How iterating over a std::set returns sorted results

Question

The container std::set (or std::map) is a data structure that STL provides. In almost all compilers it is implemented as a R&B tree with guaranteed log(n) insertion, find and removal time.

https://en.wikipedia.org/wiki/Red%E2%80%93black_tree

In a red and black tree the elements are sorted based on the "less" operator of the stored element. So basically if a root is N + 1 , N will be on the left sub-tree while N + 2 will be on the right sub-tree and this ordering will be decided by the less operator.

My question is when executing the below code:

 set<unsigned long>::iterator it;
 for (it = myset.begin(); it != myset.end(); it++) {
     cout << *it;
 }

the elements are returned in a sorted order. How can this be possible considering the fact that the underlying data structure is a red and black tree? Is there a separate linked list stored to be able to iterate from the leftmost sub-tree to rightmost sub-tree? If not what is the mechanism behind this implementation using a R&B tree?

Answer 1

We can find a definitive answer by looking at the source code (libstdc++ 5.2.1 in this case). This is how a tree node looks like:

// <libstdc++>/include/bits/stl_tree.h
struct _Rb_tree_node_base {
  typedef _Rb_tree_node_base* _Base_ptr;

  _Rb_tree_color    _M_color;
  _Base_ptr     _M_parent;
  _Base_ptr     _M_left;
  _Base_ptr     _M_right;

  // ...
}

So every node contains a color, and pointers to its parent and its left and right children.

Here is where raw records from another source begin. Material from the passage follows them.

(** The scenario of the specification: PUT /api/products/999 with a valid
    body on an empty store is answered 404 and stores nothing. *)
Example put_999_on_empty_store :
  serve connected PUT (mkRequest "999" (JObj laptop)) empty_table
  = mkWorld empty_table [update_statement (mkRequest "999" (JObj laptop))] 404
            [mkResponse 404 (Text "Product not found")].
Proof. reflexivity. Qed.

(** DELETE of an existing id removes the row: a GET of it is then 404. *)
Example delete_then_get_is_404 :
  sent (serve connected DELETE delete_one one_chair)
    = [mkResponse 200 (Text "Product deleted successfully")] /\
  sent (serve connected GET_by_id get_one
          (db (serve connected DELETE delete_one one_chair)))
    = [mkResponse 404 (Text "Product not found")].
Proof. split; reflexivity. Qed.

(** A price of 0.001 is truthy but is not a price of the data model: it is
    stored as 0.00. *)
Example sub_cent_price_is_rounded :
  valid_payload [("name", JStr "Dust"); ("price", JNum (1 # 1000));
                 ("qty", JNum 1)] = false /\
  rows (db (serve connected POST
              (mkRequest "0"
                 (JObj [("name", JStr "Dust"); ("price", JNum (1 # 1000));
                        ("qty", JNum 1)])) empty_table))
  = [mkRow 1 "Dust" 0 1 EmptyString].
Proof. split; reflexivity. Qed.

(* ===================================================================== *)
(** ** Further properties of the handlers, for every client               *)
(* ===================================================================== *)

Section EveryClient.
Context {Store : Type} {client : DbClient Store}.

(** What a handler submits, and when. *)
Lemma issued_characterised
      (pp : Promise (option Pool)) (r : Route) (req : Request) (s : Store) :
  issued (serve pp r req s) =
    if pool_ready pp && passes_validation r req
    then [statement_of r req] else [].
Proof.
  handler_cases pp r req; try reflexivity;
    settle_answer; settle_result; reflexivity.
Qed.

(** Where a handler leaves the store. *)
Lemma store_characterised
      (pp : Promise (option Pool)) (r : Route) (req : Request) (s : Store) :
  db (serve pp r req s) =
    if pool_ready pp && passes_validation r req
    then fst (run_query s (statement_of r req)) else s.
Proof.
  handler_cases pp r req; try reflexivity;
    unfold select_statement, insert_statement, update_statement,
      delete_statement, body_inputs, route_sql, body_fields;
    cbn [params_id req_body];
    settle_answer; settle_result; reflexivity.
Qed.

Lemma truthy_is_not_nullish (v : JsVal) :
  truthy v = true -> nullish v = false.
Proof. destruct v; simpl; intros H; try reflexivity; discriminate H. Qed.

Lemma bound_description_is_not_nullish (b : JsObject) :
  nullish (js_or (get_field "description" b) (JStr EmptyString)) = false.
Proof.
  unfold js_or. destruct (truthy (get_field "description" b)) eqn:Htruthy.
  - now apply truthy_is_not_nullish.
  - reflexivity.
Qed.

End EveryClient.
(** * support_ticket: a templated support-request e-mail sent over SMTP

    A shallow embedding of [support_ticket.py].  Python strings are
    modelled as [string] (a sequence of characters compared by
    equality), the process environment as a finite map, the instance
    attributes of the single [SupportTicket] object and the observable
    input/output as an explicit state threaded through a small
    state-and-exception monad.  The outside world (file system, SMTP
    server) is a record of oracles. *)

From Stdlib Require Import ZArith Lia Ascii String List Bool.
From stdpp Require Import gmap strings.

Local Open Scope string_scope.

(** ** Python strings *)

Module PyStr.

(** [s[n:]] *)
Fixpoint drop (n : nat) (s : string) : string :=
  match n, s with
  | S k, String _ s' => drop k s'
  | _, _ => s
  end.

(** [old in s] *)
Fixpoint contains (old s : string) : bool :=
  String.prefix old s ||
  match s with
  | EmptyString => false
  | String _ s' => contains old s'
  end.

(** The scanning loop of [str.replace] for a non-empty pattern: at a
    position where [old] starts, [new] is emitted and the scan resumes
    after the match ([skip] counts the characters of the match that are
    still to be passed over); elsewhere the character is copied. *)
Fixpoint replace_from (old new : string) (skip : nat) (s : string) : string :=
  match s with
  | EmptyString => EmptyString
  | String c s' =>
      match skip with
      | S k => replace_from old new k s'
      | O =>
          if String.prefix old s
          then new +:+ replace_from old new (String.length old - 1) s'
          else String c (replace_from old new 0 s')
      end
  end.

(** For the empty pattern Python inserts [new] before every character
    and at the end. *)
Fixpoint intersperse (new s : string) : string :=
  match s with
  | EmptyString => EmptyString
  | String c s' => String c (new +:+ intersperse new s')
  end.

(** [s.replace(old, new)]: every non-overlapping occurrence of [old],
    found from left to right, is replaced by [new]. *)
Definition replace (old new s : string) : string :=
  match old with
  | EmptyString => new +:+ intersperse new s
  | String _ _ => replace_from old new 0 s
  end.

(** The non-empty suffixes of a string, longest first. *)
Fixpoint suffixes (s : string) : list string :=
  match s with
  | EmptyString => []
  | String _ s' => s :: suffixes s'
  end.

(** [overlap v w]: the strings [v] and [w] can be laid over one another,
    that is, one contains the other or a non-empty end of one is a
    beginning of the other.  The empty string overlaps every non-empty
    one. *)
Definition overlap (v w : string) : bool :=
  existsb (fun y => String.prefix y v || String.prefix v y) (suffixes w) ||
  existsb (fun z => String.prefix w z || String.prefix z w) (suffixes v).

End PyStr.

(** ** The renderer *)

Definition STORE_NUMBER : string := "STORE_NUMBER".
Definition SUPPORT_MESSAGE : string := "SUPPORT_MESSAGE".

(** The two chained substitutions of [_get_body], applied to the text
    read from the template file. *)
Definition render (template store_number message : string) : string :=
  PyStr.replace SUPPORT_MESSAGE message
    (PyStr.replace STORE_NUMBER store_number template).

(** ** Built-in conversions *)

Module Builtins.

Definition is_space (c : ascii) : bool :=
  let n := nat_of_ascii c in
  ((9 <=? n)%nat && (n <=? 13)%nat) || ((28 <=? n)%nat && (n <=? 32)%nat).

Definition is_digit (c : ascii) : bool :=
  let n := nat_of_ascii c in (48 <=? n)%nat && (n <=? 57)%nat.

Definition digit_value (c : ascii) : Z := Z.of_nat (nat_of_ascii c - 48).

Fixpoint lstrip (s : string) : string :=
  match s with
  | String c s' => if is_space c then lstrip s' else s
  | EmptyString => EmptyString
  end.

Fixpoint rstrip (s : string) : string :=
  match s with
  | EmptyString => EmptyString
  | String c s' =>
      match rstrip s' with
      | EmptyString => if is_space c then EmptyString else String c EmptyString
      | r => String c r
      end
  end.

(** Decimal digits, single underscores allowed between two digits.
    [acc] is the value read so far, [count] the number of digits read and
    [after_digit] tells whether the previous character was a digit. *)
Fixpoint parse_digits (acc : Z) (count : nat) (after_digit : bool)
    (s : string) : option (Z * nat) :=
  match s with
  | EmptyString => if after_digit then Some (acc, count) else None
  | String c s' =>
      if is_digit c
      then parse_digits (10 * acc + digit_value c) (S count) true s'
      else if Ascii.eqb c "_" && after_digit
           then parse_digits acc count false s'
           else None
  end.

(** The default of [sys.get_int_max_str_digits()]. *)
Definition int_max_str_digits : nat := 4300.

Definition parse_unsigned (s : string) : option Z :=
  match parse_digits 0 0 false s with
  | Some (n, count) => if (count <=? int_max_str_digits)%nat then Some n else None
  | None => None
  end.

(** [int(s)] for a string [s] and base ten: surrounding white space is
    dropped, one sign is allowed; [None] stands for [ValueError].  Only
    ASCII white space and ASCII digits are recognised. *)
Definition int (s : string) : option Z :=
  match lstrip (rstrip s) with
  | String "+" r => parse_unsigned r
  | String "-" r => Z.opp <$> parse_unsigned r
  | t => parse_unsigned t
  end.

Definition hex_digit (n : nat) : ascii :=
  ascii_of_nat (if (n <? 10)%nat then 48 + n else 87 + n).

(** One character inside [repr(s)], [quote] being the delimiter chosen. *)
Definition repr_char (quote c : ascii) : string :=
  let n := nat_of_ascii c in
  if Ascii.eqb c quote || Ascii.eqb c "\" then String "\" (String c EmptyString)
  else if (n =? 9)%nat then "\t"
  else if (n =? 10)%nat then "\n"
  else if (n =? 13)%nat then "\r"
  else if (n <? 32)%nat || (n =? 127)%nat
       then "\x" +:+ String (hex_digit (n / 16)) (String (hex_digit (n mod 16)) EmptyString)
  else String c EmptyString.

Fixpoint repr_body (quote : ascii) (s : string) : string :=
  match s with
  | EmptyString => EmptyString
  | String c s' => repr_char quote c +:+ repr_body quote s'
  end.

Definition double_quote : ascii := ascii_of_nat 34.

Definition has_char (c : ascii) (s : string) : bool :=
  PyStr.contains (String c EmptyString) s.

(** [repr(s)] for a string: single quotes unless the text has a single
    quote and no double quote; characters above 127 are kept as they are. *)
Definition repr (s : string) : string :=
  let quote : ascii :=
    if has_char "'" s && negb (has_char double_quote s) then double_quote else "'"%char in
  String quote (repr_body quote s) +:+ String quote EmptyString.

End Builtins.

(** ** Exceptions *)

(** The exceptions the program can meet.  [LibraryError cls descr] stands
    for any exception (a subclass of [Exception]) raised by [open], by
    reading the file or by [smtplib]; [descr] is its [str()]. *)
Inductive exn : Type :=
  | KeyError (key : string)
  | ValueError (literal : string)
  | AttributeError (name : string)
  | LibraryError (cls descr : string)
  | MissingConfiguration (msg : string)
  | TicketCreationError (msg : string).


Definition is_KeyError (e : exn) : bool :=
  match e with KeyError _ => true | _ => false end.

(** [isinstance(e, Exception)]: every exception of the model. *)
Definition is_Exception (e : exn) : bool := true.

(** [str(e)] *)
Definition str (e : exn) : string :=
  match e with
  | KeyError key => Builtins.repr key
  | ValueError literal =>
      "invalid literal for int() with base 10: "
        +:+ String.substring 0 200 (Builtins.repr literal)
  | AttributeError name =>
      "'SupportTicket' object has no attribute " +:+ Builtins.repr name
  | LibraryError _ descr => descr
  | MissingConfiguration msg => msg
  | TicketCreationError msg => msg
  end.

(** ** The e-mail message *)

(** A [MIMEText] object: its content type, its text and the headers set
    through [msg[name] = value], in order.  The headers the library adds
    on its own (MIME-Version, Content-Transfer-Encoding, the charset
    parameter) are left out. *)
Record MIMEText : Type := {
  content_type : string;
  payload : string;
  headers : list (string * string)
}.

(** [MIMEText(text, subtype)] *)
Definition new_MIMEText (text subtype : string) : MIMEText :=
  {| content_type := "text/" +:+ subtype; payload := text; headers := [] |}.

(** [msg[name] = value] appends a header. *)
Definition set_header (name value : string) (msg : MIMEText) : MIMEText :=
  {| content_type := content_type msg;
     payload := payload msg;
     headers := headers msg ++ [(name, value)] |}.




(** ** The ticket object, the world and the observable events *)

(** The attributes of the [SupportTicket] instance; [None] is an
    attribute that has not been assigned. *)
Record SupportTicket : Type := {
  store_number : option string;
  message : option string;
  email_address : option string;
  email_password : option string;
  smtp_server : option string;
  smtp_port : option Z;
  template_file_path : option string;
  support_team_email : option string
}.

Definition blank : SupportTicket :=
  {| store_number := None; message := None; email_address := None;
     email_password := None; smtp_server := None; smtp_port := None;
     template_file_path := None; support_team_email := None |}.

(** A ticket is fully loaded when the two request attributes and the six
    configuration attributes are set. *)
Definition fully_loaded (t : SupportTicket) : Prop :=
  is_Some (store_number t) ∧ is_Some (message t) ∧
  is_Some (email_address t) ∧ is_Some (email_password t) ∧
  is_Some (smtp_server t) ∧ is_Some (smtp_port t) ∧
  is_Some (template_file_path t) ∧ is_Some (support_team_email t).

(** What a run lets the outside see, call by call: [open(path)] and the
    reading of the file, [smtplib.SMTP_SSL(host, port)] (which connects
    to the server), [smtp.login], [smtp.send_message], the end of the
    [with] block (QUIT and close), and [print]. *)
Inductive event : Type :=
  | EvOpen (path : string)
  | EvConnect (host : string) (port : Z)
  | EvLogin (user password : string)
  | EvSend (msg : MIMEText)
  | EvQuit
  | EvPrint (text : string).

(** The calls that go to the SMTP server. *)
Definition is_network (ev : event) : bool :=
  match ev with
  | EvConnect _ _ | EvLogin _ _ | EvSend _ | EvQuit => true
  | _ => false
  end.

Definition is_file (ev : event) : bool :=
  match ev with EvOpen _ => true | _ => false end.


Definition is_send (ev : event) : bool :=
  match ev with EvSend _ => true | _ => false end.

(** What lies outside the program: the environment (after
    [load_dotenv()]), the file system and the SMTP server.  An oracle
    answers with the exception the operation raises, if any. *)
Record World : Type := {
  environ : gmap string string;
  read_text : string → exn + string;
  smtp_connect : string → Z → option exn;
  smtp_login : string → string → option exn;
  smtp_send : MIMEText → option exn;
  smtp_quit : option exn
}.

(** ** A state and exception monad *)

Record State : Type := {
  self : SupportTicket;
  trace : list event
}.

Inductive result (A : Type) : Type :=
  | Ok (a : A)
  | Raise (e : exn).
Arguments Ok {A} a.
Arguments Raise {A} e.

Definition M (A : Type) : Type := State → State * result A.

#[export] Instance M_ret : MRet M := λ A a st, (st, Ok a).

#[export] Instance M_bind : MBind M := λ A B f m st,
  match m st with
  | (st', Ok a) => f a st'
  | (st', Raise e) => (st', Raise e)
  end.

Definition raise {A : Type} (e : exn) : M A := λ st, (st, Raise e).

(** [try: body / except <catches> as e: handler e] *)
Definition try_except {A : Type} (body : M A) (catches : exn → bool)
    (handler : exn → M A) : M A := λ st,
  match body st with
  | (st', Raise e) => if catches e then handler e st' else (st', Raise e)
  | r => r
  end.

(** [with <entered> as smtp: body]: the exit of the context manager runs
    whether [body] returned or raised, and an exception of the exit takes
    the place of the one of the body. *)
Definition with_exit {A : Type} (body : M A) (exit : M unit) : M A := λ st,
  match body st with
  | (st', r) =>
      match exit st' with
      | (st'', Ok _) => (st'', r)
      | (st'', Raise e) => (st'', Raise e)
      end
  end.

Definition emit (ev : event) : M unit := λ st,
  ({| self := self st; trace := trace st ++ [ev] |}, Ok ()).

(** [self.<name>] *)
Definition attr {A : Type} (name : string) (field : SupportTicket → option A)
    : M A := λ st,
  match field (self st) with
  | Some v => (st, Ok v)
  | None => (st, Raise (AttributeError name))
  end.

(** [self.<name> = v] *)
Definition assign (update : SupportTicket → SupportTicket) : M unit := λ st,
  ({| self := update (self st); trace := trace st |}, Ok ()).

Definition lift_oracle (o : option exn) : M unit :=
  match o with
  | Some e => raise e
  | None => mret ()
  end.

(** ** Attribute assignment *)

Definition set_store_number (v : string) (t : SupportTicket) : SupportTicket :=
  {| store_number := Some v; message := message t;
     email_address := email_address t; email_password := email_password t;
     smtp_server := smtp_server t; smtp_port := smtp_port t;
     template_file_path := template_file_path t;
     support_team_email := support_team_email t |}.

Definition set_message (v : string) (t : SupportTicket) : SupportTicket :=
  {| store_number := store_number t; message := Some v;
     email_address := email_address t; email_password := email_password t;
     smtp_server := smtp_server t; smtp_port := smtp_port t;
     template_file_path := template_file_path t;
     support_team_email := support_team_email t |}.
(** C5: the owner id is in the default admin list; [remove_admin] on
    the owner id returns false and leaves the list as it is; and no
    sequence of [add_admin]/[remove_admin] calls from the default list
    removes the owner. *)
Theorem owner_always_admin (owner : string) :
  owner ∈ default_admins owner
  /\ (forall admins : list string, remove_admin owner owner admins = (false, admins))
  /\ (forall ops : list admin_op, owner ∈ run_admin_ops owner (default_admins owner) ops).
Proof.
  split; [|split].
  - unfold default_admins. by apply list_elem_of_singleton.
  - intros admins. unfold remove_admin. by rewrite String.eqb_refl.
  - intros ops. apply run_admin_ops_keeps_owner. unfold default_admins.
    by apply list_elem_of_singleton.
Qed.

(* ------------------------------------------------------------------ *)
(** ** Batch building *)

(** C6: for an admin, a batch of [MAX_BATCH_MESSAGES] messages is left
    unchanged with the batch-full reply, whatever the message; below the
    cap a text/photo/video/document message is appended and the reply
    carries the old length plus one. *)
Theorem add_to_batch_cap (admins : list string) (user_id : string) (u : incoming)
    (file : text_file) (batch : list batch_message) :
  user_id ∈ admins ->
  (length batch = MAX_BATCH_MESSAGES -> add_to_batch admins user_id u file batch = (batch, RBatchFull))
  /\ (forall m, (length batch < MAX_BATCH_MESSAGES)%nat -> classify u = InMessage m ->
      add_to_batch admins user_id u file batch = (batch ++ [m], RAdded (S (length batch)))).
Proof.
  intros Hadm. unfold add_to_batch.
  rewrite bool_decide_eq_false_2 by (intros Hn; exact (Hn Hadm)).
  split.
  - intros Hlen. rewrite Hlen. reflexivity.
  - intros m Hlt Hc. destruct (Nat.leb_spec MAX_BATCH_MESSAGES (length batch)); [lia|].
    rewrite Hc, length_app. simpl. f_equal. f_equal. lia.
Qed.

Lemma add_to_batch_cap_witness :
  add_to_batch ["7"] "7" text_update no_file (repeat (MText "x" "Markdown") 100)
    = (repeat (MText "x" "Markdown") 100, RBatchFull)
  /\ add_to_batch ["7"] "7" text_update no_file [MText "x" "Markdown"]
    = ([MText "x" "Markdown"; MText "hi" "Markdown"], RAdded 2).
Proof.
  split.
  - apply (add_to_batch_cap ["7"] "7" text_update no_file (repeat (MText "x" "Markdown") 100));
      [by apply list_elem_of_singleton|reflexivity].
  - apply (add_to_batch_cap ["7"] "7" text_update no_file [MText "x" "Markdown"]);
      [by apply list_elem_of_singleton|vm_compute; lia|reflexivity].
Defined.

Lemma validate_message_content_fits (c : string) :
  validate_message_content c false = fits c.
Proof. unfold validate_message_content, fits. by destruct (String.eqb c ""). Qed.
(* ===== verification/_CoqProject ===== *)
-Q . S2P
Prelude.v
Mem.v
Ctype.v
Div64.v
CString.v
Vsprintf.v
Crc.v
Circbuf.v
Lmb.v
Srec.v
Env.v
EnvFlash.v
Command.v
Cli.v
Flash.v
LineEdit.v
FlashCmd.v
Digest.v
Sha256.v
Sha1.v
Eth.v
Net.v
Tftp.v
TftpLink.v
Bootp.v
Stm32.v
NandEcc.v
Display.v
Image.v
Bootm.v
Ram.v
MemCmd.v
Console.v
XyzModem.v
Kermit.v
Load.v
Defrag.v
Md5.v
(* ===== verification/CString.v ===== *)
(** * The string library (lib_generic/string.c)

    Every function of the file over the flat memory of [Mem]; a pointer is an
    address, [NULL] is 0.  [size_t] counts are 32-bit and kept as [Z].  A scan
    is given [S (size m)] iterations: each one reads a new mapped address, so a
    terminated string always ends the loop before the fuel does. *)

From S2P Require Import Prelude.
From S2P Require Import Mem.

Definition NULL : Z := 0.

(** ** Copying *)

Fixpoint strcpy_loop (fuel : nat) (dest src : Z) : M unit :=
  match fuel with
  | O => out_of_fuel
  | S fuel' =>
      c ← load8 src;
      store8 dest c;;
      if c =? 0 then mret tt else strcpy_loop fuel' (dest + 1) (src + 1)
  end.

Definition strcpy (dest src : Z) : M Z :=
  fuel ← mem_fuel;
  strcpy_loop fuel dest src;;
  mret dest.

Fixpoint strncpy_loop (fuel : nat) (dest src count : Z) : M unit :=
  if count =? 0 then mret tt
  else match fuel with
       | O => out_of_fuel
       | S fuel' =>
           c ← load8 src;
           store8 dest c;;
           if c =? 0 then mret tt else strncpy_loop fuel' (dest + 1) (src + 1) (count - 1)
       end.

Definition strncpy (dest src count : Z) : M Z :=
  fuel ← mem_fuel;
  strncpy_loop fuel dest src count;;
  mret dest.

(** The walk of a string: the address of the terminating NUL. *)
Fixpoint strend (fuel : nat) (s : Z) : M Z :=
  match fuel with
  | O => out_of_fuel
  | S fuel' =>
      c ← load8 s;
      if c =? 0 then mret s else strend fuel' (s + 1)
  end.

Definition strcat (dest src : Z) : M Z :=
  fuel ← mem_fuel;
  e ← strend fuel dest;
  strcpy_loop fuel e src;;
  mret dest.

Fixpoint strncat_loop (fuel : nat) (dest src count : Z) : M unit :=
  match fuel with
  | O => out_of_fuel
  | S fuel' =>
      c ← load8 src;
      store8 dest c;;
      if c =? 0 then mret tt
      else if count - 1 =? 0 then store8 (dest + 1) 0
      else strncat_loop fuel' (dest + 1) (src + 1) (count - 1)
  end.

Definition strncat (dest src count : Z) : M Z :=
  if count =? 0 then mret dest
  else
    fuel ← mem_fuel;
    e ← strend fuel dest;
    strncat_loop fuel e src count;;
    mret dest.

(** ** Comparing; [__res] is a [signed char] *)

Fixpoint strcmp_loop (fuel : nat) (cs ct : Z) : M Z :=
  match fuel with
  | O => out_of_fuel
  | S fuel' =>
      a ← load_char cs;
      b ← load_char ct;
      let __res := s8 (a - b) in
      if negb (__res =? 0) || (a =? 0) then mret __res else strcmp_loop fuel' (cs + 1) (ct + 1)
  end.

Definition strcmp (cs ct : Z) : M Z :=
  fuel ← mem_fuel;
  strcmp_loop fuel cs ct.

Fixpoint strncmp_loop (fuel : nat) (cs ct count __res : Z) : M Z :=
  if count =? 0 then mret __res
  else match fuel with
       | O => out_of_fuel
       | S fuel' =>
           a ← load_char cs;
           b ← load_char ct;
           let __res := s8 (a - b) in
           if negb (__res =? 0) || (a =? 0) then mret __res
           else strncmp_loop fuel' (cs + 1) (ct + 1) (count - 1) __res
       end.

Definition strncmp (cs ct count : Z) : M Z :=
  fuel ← mem_fuel;
  strncmp_loop fuel cs ct count 0.

(** ** Searching *)

Fixpoint strchr_loop (fuel : nat) (s c : Z) : M Z :=
  match fuel with
  | O => out_of_fuel
  | S fuel' =>
      x ← load_char s;
      if x =? s8 c then mret s
      else if x =? 0 then mret NULL
      else strchr_loop fuel' (s + 1) c
  end.

Definition strchr (s c : Z) : M Z :=
  fuel ← mem_fuel;
  strchr_loop fuel s c.

Definition strlen (s : Z) : M Z :=
  fuel ← mem_fuel;
  sc ← strend fuel s;
  mret (sc - s).

(** [do ... while (--p >= s)] with [p = s + n]. *)
Fixpoint strrchr_loop (n : nat) (s c : Z) : M Z :=
  x ← load_char (s + Z.of_nat n);
  if x =? s8 c then mret (s + Z.of_nat n)
  else match n with
       | O => mret NULL
       | S n' => strrchr_loop n' s c
       end.

Definition strrchr (s c : Z) : M Z :=
  n ← strlen s;
  strrchr_loop (Z.to_nat n) s c.

Fixpoint strnlen_loop (fuel : nat) (sc count : Z) : M Z :=
  if count =? 0 then mret sc
  else match fuel with
       | O => out_of_fuel
       | S fuel' =>
           c ← load8 sc;
           if c =? 0 then mret sc else strnlen_loop fuel' (sc + 1) (count - 1)
       end.

Definition strnlen (s count : Z) : M Z :=
  fuel ← mem_fuel;
  sc ← strnlen_loop fuel s count;
  mret (sc - s).

(** The loop over [accept]/[ct] shared by strspn and strpbrk: is [c] in the
    string at [a]? *)
Fixpoint str_mem (fuel : nat) (c a : Z) : M bool :=
  match fuel with
  | O => out_of_fuel
  | S fuel' =>
      x ← load8 a;
      if x =? 0 then mret false
      else if c =? x then mret true
      else str_mem fuel' c (a + 1)
  end.

Fixpoint strspn_loop (fuel : nat) (p accept count : Z) : M Z :=
  match fuel with
  | O => out_of_fuel
  | S fuel' =>
      c ← load8 p;
      if c =? 0 then mret count
      else
        n ← mem_fuel;
        found ← str_mem n c accept;
        if negb found then mret count else strspn_loop fuel' (p + 1) accept (count + 1)
  end.

Definition strspn (s accept : Z) : M Z :=
  fuel ← mem_fuel;
  strspn_loop fuel s accept 0.

Fixpoint strpbrk_loop (fuel : nat) (sc1 ct : Z) : M Z :=
  match fuel with
  | O => out_of_fuel
  | S fuel' =>
      c ← load8 sc1;
      if c =? 0 then mret NULL
      else
        n ← mem_fuel;
        found ← str_mem n c ct;
        if (found : bool) then mret sc1 else strpbrk_loop fuel' (sc1 + 1) ct
  end.

Definition strpbrk (cs ct : Z) : M Z :=
  fuel ← mem_fuel;
  strpbrk_loop fuel cs ct.

(** ** Tokens *)

(** The static [___strtok] is an argument and a result. *)
Definition strtok (___strtok s ct : Z) : M (Z * Z) :=
  let sbegin := if s =? NULL then ___strtok else s in
  if sbegin =? NULL then mret (NULL, ___strtok)
  else
    n ← strspn sbegin ct;
    let sbegin := sbegin + n in
    c ← load8 sbegin;
    if c =? 0 then mret (NULL, NULL)
    else
      send ← strpbrk sbegin ct;
      if send =? NULL then mret (sbegin, send)
      else
        e ← load8 send;
        if e =? 0 then mret (sbegin, send)
        else store8 send 0;; mret (sbegin, send + 1).

(** Returns the token and the new value of [*s]. *)
Definition strsep (s ct : Z) : M (Z * Z) :=
  if s =? NULL then mret (NULL, s)
  else
    e ← strpbrk s ct;
    if e =? NULL then mret (s, NULL)
    else store8 e 0;; mret (s, e + 1).

Fixpoint strswab_loop (fuel : nat) (p : Z) : M unit :=
  match fuel with
  | O => out_of_fuel
  | S fuel' =>
      a ← load8 p;
      if a =? 0 then mret tt
      else
        b ← load8 (p + 1);
        if b =? 0 then mret tt
        else store8 p b;; store8 (p + 1) a;; strswab_loop fuel' (p + 2)
  end.

Definition strswab (s : Z) : M Z :=
  if s =? NULL then mret NULL
  else
    c ← load8 s;
    if c =? 0 then mret NULL
    else
      fuel ← mem_fuel;
      strswab_loop fuel s;;
      mret s.

(** ** Areas of memory: [n] is the byte count *)

Fixpoint fill8 (n : nat) (s8 c : Z) : M unit :=
  match n with
  | O => mret tt
  | S n' => store8 s8 c;; fill8 n' (s8 + 1) c
  end.

(** [n] is [count / 4]. *)
Fixpoint fill32 (n : nat) (sl cl : Z) : M Z :=
  match n with
  | O => mret sl
  | S n' => store32 sl cl;; fill32 n' (sl + 4) cl
  end.

Definition memset_word (c : Z) : Z :=
  let b := Z.land c 255 in
  let step cl := Z.lor (u32 (Z.shiftl cl 8)) b in
  step (step (step (step 0))).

Incrementing is implemented as:

//  <libstdc++>/include/bits/stl_tree.h
struct _Rb_tree_iterator {
  _Self& operator++() {
    _M_node = _Rb_tree_increment(_M_node);
    return *this;
  }

// ...

private:
    _Base_ptr _M_node;
};

The actual increment is not in the public headers anymore, but in the compiled part of the library:

// <libstdc++>/src/c++98/tree.cc
static _Rb_tree_node_base* local_Rb_tree_increment(_Rb_tree_node_base* __x) throw ()
{
    if (__x->_M_right != 0) {
        __x = __x->_M_right;
        while (__x->_M_left != 0)
            __x = __x->_M_left;
     } else {
         _Rb_tree_node_base* __y = __x->_M_parent;
         while (__x == __y->_M_right)  {
             __x = __y;
             __y = __y->_M_parent;
         }
         if (__x->_M_right != __y)
             __x = __y;
     }
     return __x;
 }

So, ultimately, it's a textbook implementation of tree traversal: The iterator holds a pointer to the "current" node, and to get to the next node it goes up in the tree as long as it was coming from the right child. If it was coming from the left child, it will descend to leftmost child node of the right child.

Answer 2

The iterator does an [in-order depth-first tree traversal].1 This is typically implemented in a recursive algorithm. Since the iterator usage can't be implemented recursively, the iterator internally keeps a stack of where it's been so that it can go back up the tree.

Update: thanks to Chris Dodd for pointing out that RB tree nodes have pointers to their parents, so the iterator can simply follow those up to the next element.